RP would be committing fraud every single time he introduced himself as Dr. So-and-So. But me, I was learning, I was growing, and I was grateful for it.
15
Graduation
After a long day of paper writing, suddenly it was the evening, and the Phillies game was starting, Doc Halladay taking the mound. I picked Bree up from work, we threw our bags in the car, and she drove us down the shore. Larry Andersen and Scott Franzke called the game on the radio. I wrote a five-page paper about the scriptures of the Sikh religion on the way.
Once there, we unpacked, and I wrote a four-page paper about how music makes me feel. As I did, I pitied the jackass who couldn’t write that one on his own. But great for me. Work was scarce, and I had a wedding to pay for. It took me all of ten seconds to write a paper about why the Beatles are awesome.

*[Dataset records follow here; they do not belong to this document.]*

(** A commit request with a content hash that is not 64 characters long is refused, in
    every state of the server. *)
Lemma commitUpload_bad_sha c req s :
  endpoint c = base -> slen (crSHA req) <> 64 -> is_ok (commitUpload c req s).1 = false.
Proof.
  intros Hep Hsha. unfold commitUpload.
  destruct (ServeHTTP jsonLen errText ids srv "/api/v1/ingest/commit"
    (mkReq "POST" (base +:+ "/api/v1/ingest/commit") (jsonHeaders c) (BJson (marshalCommitRequest req))) (sysSrv s))
    as [resp sv] eqn:Hs.
  rewrite (doJSON_serves _ _ _ _ _ _ _ Hep Hs). cbn [fst].
  assert (400 <= rsCode resp) as Hcode; [|by rewrite (proj2 (Z.leb_le _ _) Hcode)].
  assert (forall st : serving (world db), let r := serveWrapped errText srv (headerGet "Authorization" (jsonHeaders c)) 201 marshalCommitResponse
    (serveCommit jsonLen ids srv (mkReq "POST" (base +:+ "/api/v1/ingest/commit") (jsonHeaders c)
       (BJson (marshalCommitRequest req)))) st in 400 <= rsCode r.1) as Hw.
  { intros st. unfold serveWrapped. destruct (authenticate _ _); [|done]. cbn [negb].
    unfold serveCommit, decodeJSON. cbn [rqBody].
    assert (forall o, (forall r', o = Some r' -> crSHA r' = crSHA req) ->
      exists e, (handleCommit srv (ids (svDrawn st)) (ids (1 + svDrawn st)) o (svEvents st) (svStore st)).1.1 = Err e
        /\ HTTPStatus (Some e) = 400) as Hbad.
    { intros [r'|] Ho; [|by eexists]. unfold handleCommit, CommitValidate. rewrite (Ho r' eq_refl).
      destruct (negb (bool_decide (crSession r' = ""))); [|by eexists]. simpl.
      rewrite (proj2 (Z.eqb_neq _ _) Hsha). by eexists. }
    specialize (Hbad (if srvMaxBody srv <? jsonLen (marshalCommitRequest req) then None
      else unmarshalCommitRequest (marshalCommitRequest req))) as (e & He & H400).
    { intros r'. case_match; [done|]. apply commit_json_sha. }
    destruct (handleCommit _ _ _ _ _ _) as [[r evs] st']. simpl in He. subst r. cbn -[HTTPStatus].
    by rewrite H400. }
  unfold ServeHTTP, limited in Hs. cbn -[serveWrapped jsonHeaders serveCommit AllowHTTP] in Hs.
  destruct (svLimiter (sysSrv s)) as [rl|].
  - destruct (AllowHTTP _ _ _ _ _ _) as [[] rl'] in Hs; [|by simplify_eq].
    specialize (Hw (mkServing (svStore (sysSrv s)) (svEvents (sysSrv s)) (svDrawn (sysSrv s)) (Some rl'))).
    cbv zeta in Hw. unfold commitPath in Hs. rewrite Hs in Hw. done.
  - specialize (Hw (sysSrv s)). cbv zeta in Hw. rewrite Hs in Hw. done.
Qed.

(** ** Chunks of a file *)

Lemma tiles_elem mx D o cs o' ch : tiles mx D o cs o' -> 0 <= o -> ch ∈ cs ->
  0 <= Offset ch /\ 1 <= Size ch <= mx /\ Offset ch + Size ch <= zlen D /\
  HashHex ch = hashHex (slice D (Offset ch) (Size ch)).
Proof.
  revert o. induction cs as [|c cs IH]; intros o Ht Ho Hin; [by apply elem_of_nil in Hin|].
  simpl in Ht. destruct Ht as (H1 & H2 & H3 & H4 & H5).
  apply elem_of_cons in Hin as [->|Hin]; [subst o; split_and!; try done; lia|].
  apply (IH (o + Size c)); [done|lia|done].
Qed.

Lemma tiles_sum mx D o cs o' : tiles mx D o cs o' -> zsum Size cs = o' - o.
Proof. revert o. induction cs as [|c cs IH]; intros o; simpl; [lia|]. intros (_ & _ & _ & _ & Ht). apply IH in Ht. lia. Qed.

Lemma plainFile_read D ch : 0 <= Offset ch -> 0 <= Size ch -> Offset ch + Size ch <= zlen D ->
  readChunkFromFile (plainFile D) ch = Ok (slice D (Offset ch) (Size ch)).
Proof.
  intros H1 H2 H3. unfold readChunkFromFile, plainFile. simpl. rewrite (proj2 (Z.leb_le _ _) H3).
  f_equal. unfold slice. unfold ztake. by rewrite take_take, Nat.min_id.
Qed.

Lemma buildURLMap_lookup urls h : is_Some (buildURLMap urls !! h) <-> h ∈ uuHash <$> urls.
Proof.
  unfold buildURLMap. assert (forall m, is_Some (foldl (fun m u => <[uuHash u := u]> m) m urls !! h) <->
    h ∈ uuHash <$> urls \/ is_Some ((m : gmap string UploadURL) !! h)) as Hgen.
  { induction urls as [|u urls IH]; intros m; simpl.
    - rewrite elem_of_nil. naive_solver.
    - rewrite IH, elem_of_cons. destruct (decide (uuHash u = h)) as [<-|Hne].
      + rewrite lookup_insert_eq. naive_solver.
      + rewrite lookup_insert_ne by done. naive_solver. }
  rewrite Hgen, lookup_empty. split; [intros [?|[? ?]]; done|by left].
Qed.

Lemma buildURLMap_elem urls h u : buildURLMap urls !! h = Some u -> u ∈ urls /\ uuHash u = h.
Proof.
  unfold buildURLMap. assert (forall m, foldl (fun m u => <[uuHash u := u]> m) m urls !! h = Some u ->
    (u ∈ urls /\ uuHash u = h) \/ (m : gmap string UploadURL) !! h = Some u) as Hgen.
  { induction urls as [|u0 urls IH]; intros m Hl; simpl in *; [by right|].
    destruct (IH _ Hl) as [[H1 H2]|Hm]; [left; split; [by right|done]|].
    apply lookup_insert_Some in Hm as [[H1 ->]|[_ Hm]]; [left; split; [left|done]|by right]. }
  intros Hl. destruct (Hgen ∅ Hl) as [?|Hl']; [done|]. by rewrite lookup_empty in Hl'.
Qed.

Lemma workList_elem chunks m it : it ∈ workList chunks m <->
  wiChunk it ∈ chunks /\ m !! HashHex (wiChunk it) = Some (wiURL it).
Proof.
  unfold workList. rewrite list_elem_of_omap. split.
  - intros (ch & Hin & Ho). apply fmap_Some in Ho as (u & Hu & ->). done.
  - intros [Hin Hm]. exists (wiChunk it). split; [done|]. rewrite Hm. simpl. by destruct it.
Qed.

(** Every byte of the file is either uploaded or deduplicated. *)
Lemma upload_accounts m chunks (a : Z) : 0 <= a -> Forall (fun ch => 0 <= Size ch) chunks ->
  a + zsum Size chunks <= maxInt64 ->
  zsum itemSize (workList chunks m) +
  foldl (fun acc ch => match m !! HashHex ch with Some _ => acc | None => int64 (acc + Size ch) end) a chunks
  = a + zsum Size chunks /\ 0 <= zsum itemSize (workList chunks m) <= zsum Size chunks.
Proof.
  intros Ha Hall. revert a Ha. induction Hall as [|ch l Hch Hall IH]; intros a Ha Hb; [simpl in *; lia|].
  change (zsum Size (ch :: l)) with (Size ch + zsum Size l) in *. cbn [foldl].
  assert (0 <= zsum Size l) by (clear - Hall; induction Hall; simpl in *; lia).
  assert (workList (ch :: l) m = match m !! HashHex ch with Some u => mkItem ch u :: workList l m | None => workList l m end)
    as -> by (unfold workList; simpl; by destruct (m !! HashHex ch)).
  destruct (m !! HashHex ch) as [u|].
  - destruct (IH a Ha ltac:(lia)) as [H1 H2]. 
    change (zsum itemSize (mkItem ch u :: workList l m)) with (Size ch + zsum itemSize (workList l m)). lia.
  - rewrite int64_id by (unfold is_int64, minInt64, maxInt64 in *; lia).
    destruct (IH (a + Size ch) ltac:(lia) ltac:(lia)). lia.
Qed.

Lemma buildBlockMetas_lookup chunks i b : buildBlockMetas chunks !! i = Some b <->
  exists ch, chunks !! i = Some ch /\ b = mkBlock (HashHex ch) (Z.of_nat i) (Offset ch) (Size ch) "".
Proof. unfold buildBlockMetas. rewrite list_lookup_imap. destruct (chunks !! i); simpl; naive_solver. Qed.

Lemma buildBlockMetas_indices chunks : NoDup (bmIndex <$> buildBlockMetas chunks).
Proof.
  apply NoDup_alt. intros i j x Hi Hj. rewrite list_lookup_fmap in Hi, Hj.
  apply fmap_Some in Hi as (b & Hb & ->). apply fmap_Some in Hj as (b' & Hb' & Heq).
  apply buildBlockMetas_lookup in Hb as (ch & _ & ->), Hb' as (ch' & _ & ->). simpl in Heq. lia.
Qed.

Lemma hashHex_slen b : slen (hashHex b) = 64.
Proof. unfold slen, hashHex. rewrite length_hex_encode, length_sha256. done. Qed.

Lemma tiles_goodBlocks D chunks : tiles MaxChunk D 0 chunks (zlen D) -> zlen chunks < 2 ^ 31 -> zlen D <= maxInt64 ->
  Forall goodBlock (buildBlockMetas chunks) /\ Forall blockInt64 (buildBlockMetas chunks).
Proof.
  intros Ht Hn Hd. apply Forall_and, Forall_forall. intros b Hb. apply list_elem_of_lookup in Hb as [i Hi].
  apply buildBlockMetas_lookup in Hi as (ch & Hch & ->). pose proof (lookup_lt_Some _ _ _ Hch) as Hlt.
  apply list_elem_of_lookup_2 in Hch. apply (tiles_elem _ _ _ _ _ _ Ht ltac:(lia)) in Hch as (H1 & H2 & H3 & H4).
  unfold goodBlock, blockInt64, is_int64, zlen, MaxChunk, minInt64, maxInt64 in *. simpl. rewrite H4.
  split_and!; try lia; [apply hashHex_slen|]. unfold hashHex. rewrite hex_decode_encode. eauto.
Qed.

Lemma chunkFile_tiles f chunks : rdErr (fReader f) = EOF -> chunkFile f = Done chunks None ->
  tiles MaxChunk (content (fReader f)) 0 chunks (zlen (content (fReader f))) /\
  chunkBytes (content (fReader f)) chunks = content (fReader f).
Proof.
  assert (valid_cfg DefaultConfig) as Hv
    by (unfold valid_cfg, DefaultConfig, MinChunk, AvgChunk, MaxChunk; simpl; lia).
  change MaxChunk with (cfgMaxChunk DefaultConfig). unfold chunkFile, New.
  generalize dependent DefaultConfig. intros cf Hv He Hc.
  assert (length (content (fReader f)) < Datatypes.S (length (content (fReader f))))%nat as Hlen by lia.
  destruct (ChunkAll_tiles (fReader f) cf _ Hv He Hlen) as (cs & Hcs & H).
  rewrite Hcs in Hc. injection Hc as ->. exact H.
Qed.

(** ** Uploading a file *)

Context (os_Open : nat -> string -> result string file) (mimeTable : string -> string).

(** The requests the client makes for a file of content [D] cut into [chunks]. *)
Definition initOf (c : Client) (opts : UploadOptions) (D : list ascii) (chunks : list Chunk) : InitiateRequest :=
  mkInit (tenantID c) (filepath_Base (optFile opts)) (optParent opts) (optNode opts) (zlen D) (chunkInfos chunks).

Definition mimeOf (opts : UploadOptions) : string :=
  if bool_decide (optMime opts = "") then detectMIMEType mimeTable (optFile opts) else optMime opts.

Definition commitOf (opts : UploadOptions) (session : string) (D : list ascii) (chunks : list Chunk) : CommitRequest :=
  mkCommit session (hashHex D) (mimeOf opts) (buildBlockMetas chunks).

(** What an upload of [D] needs: client and server agree, the file stays as it is, the
    requests fit the server's limits, [handleInitiate] accepts, the URLs it signs are
    distinct for distinct hashes, and the identifiers drawn next are fresh. *)
Record uploadable (c : Client) (opts : UploadOptions) (D : list ascii) (chunks : list Chunk) (s : sysState)
    (resp : InitiateResponse) (node : uuid) (w1 : world db) : Prop := {
  ub_endpoint : endpoint c = base;
  ub_auth : authorised c;
  ub_limiter : svLimiter (sysSrv s) = None;
  ub_mode : srvBlob srv = None;
  ub_file : forall k, os_Open k (optFile opts) = Ok (plainFile D);
  ub_size : 0 < zlen D <= maxInt64;
  ub_chunks : chunkFile (plainFile D) = Done chunks None;
  ub_count : zlen chunks < 2 ^ 31;
  ub_calm : calm (svStore (sysSrv s));
  ub_schema : db_status (contents (svStore (sysSrv s))) = true /\
              exists l, db_lease (contents (svStore (sysSrv s))) = Some l /\ 0 <= l;
  ub_init : handleInitiate srv (ids (svDrawn (sysSrv s))) (ids (1 + svDrawn (sysSrv s)))
              (Some (initOf c opts D chunks)) (svStore (sysSrv s)) = (Ok resp, w1);
  ub_node : uuid_Parse (ipNode resp) = Some node;
  ub_urls : forall u u', u ∈ ipURLs resp -> u' ∈ ipURLs resp -> uuURL u = uuURL u' -> uuHash u = uuHash u';
  ub_len : jsonLen (marshalInitiateRequest (initOf c opts D chunks)) <= srvMaxBody srv /\
           jsonLen (marshalCommitRequest (commitOf opts (ipSession resp) D chunks)) <= srvMaxBody srv;
  ub_fresh : let vid := ids (2 + svDrawn (sysSrv s)) in
             fversions (contents (svStore (sysSrv s))) !! vid = None /\
             forall i, manifests (contents (svStore (sysSrv s))) !! (vid, i) = None;
  ub_number : next_version_number node (contents w1) < 2 ^ 31
}.

(** The blob endpoint holds bytes with the hash of [ch] under the URL signed for it. *)
Definition blobStored (it : workItem) (s : sysState) : Prop :=
  exists d, blobGet (uuURL (wiURL it)) (sysBlob s) = Some d /\ hashHex d = HashHex (wiChunk it).

Lemma putChunk_sys url d s :
  putChunk url d s = (let '(code, b) := blobPut url d (sysBlob s) in
    if 300 <=? code then Some ("HTTP " +:+ format_int code +:+ " uploading chunk") else None,
    mkSys (sysSrv s) (blobPut url d (sysBlob s)).2).
Proof.
  unfold putChunk. cbn [NewRequest Do sysTransport]. unfold sysDo, putRequest. cbn [rqMethod rqURL rqBody String.eqb Ascii.eqb Bool.eqb].
  destruct (blobPut url d (sysBlob s)) as [code b]. cbn [rsCode]. by destruct (300 <=? code).
Qed.

Section uploading.
Context (c : Client) (opts : UploadOptions) (D : list ascii) (chunks : list Chunk) (s : sysState)
  (resp : InitiateResponse) (node : uuid) (w1 : world db).
Context (Hub : uploadable c opts D chunks s resp node w1).
Context (Haccept : forall url d b, (blobPut url d b).1 < 300).

Abbreviation work := (workList chunks (buildURLMap (ipURLs resp))).

Lemma ub_tiles : tiles MaxChunk D 0 chunks (zlen D) /\ chunkBytes D chunks = D.
Proof.
  pose proof (chunkFile_tiles (plainFile D) chunks eq_refl (ub_chunks _ _ _ _ _ _ _ _ Hub)) as Ht.
  unfold content, plainFile in Ht. simpl in Ht. by rewrite app_nil_r in Ht.
Qed.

It was the end of the month again, and since my company paid monthly, I was getting in everything I could. I was planning on spitting out another three-pager about the administrative skills required to be a good elementary school principal over the course of the next twenty-five minutes, getting some sleep, and popping back up at seven for a couple more papers. We had a nice day at the beach planned, so the goal was to finish everything before Bree got up.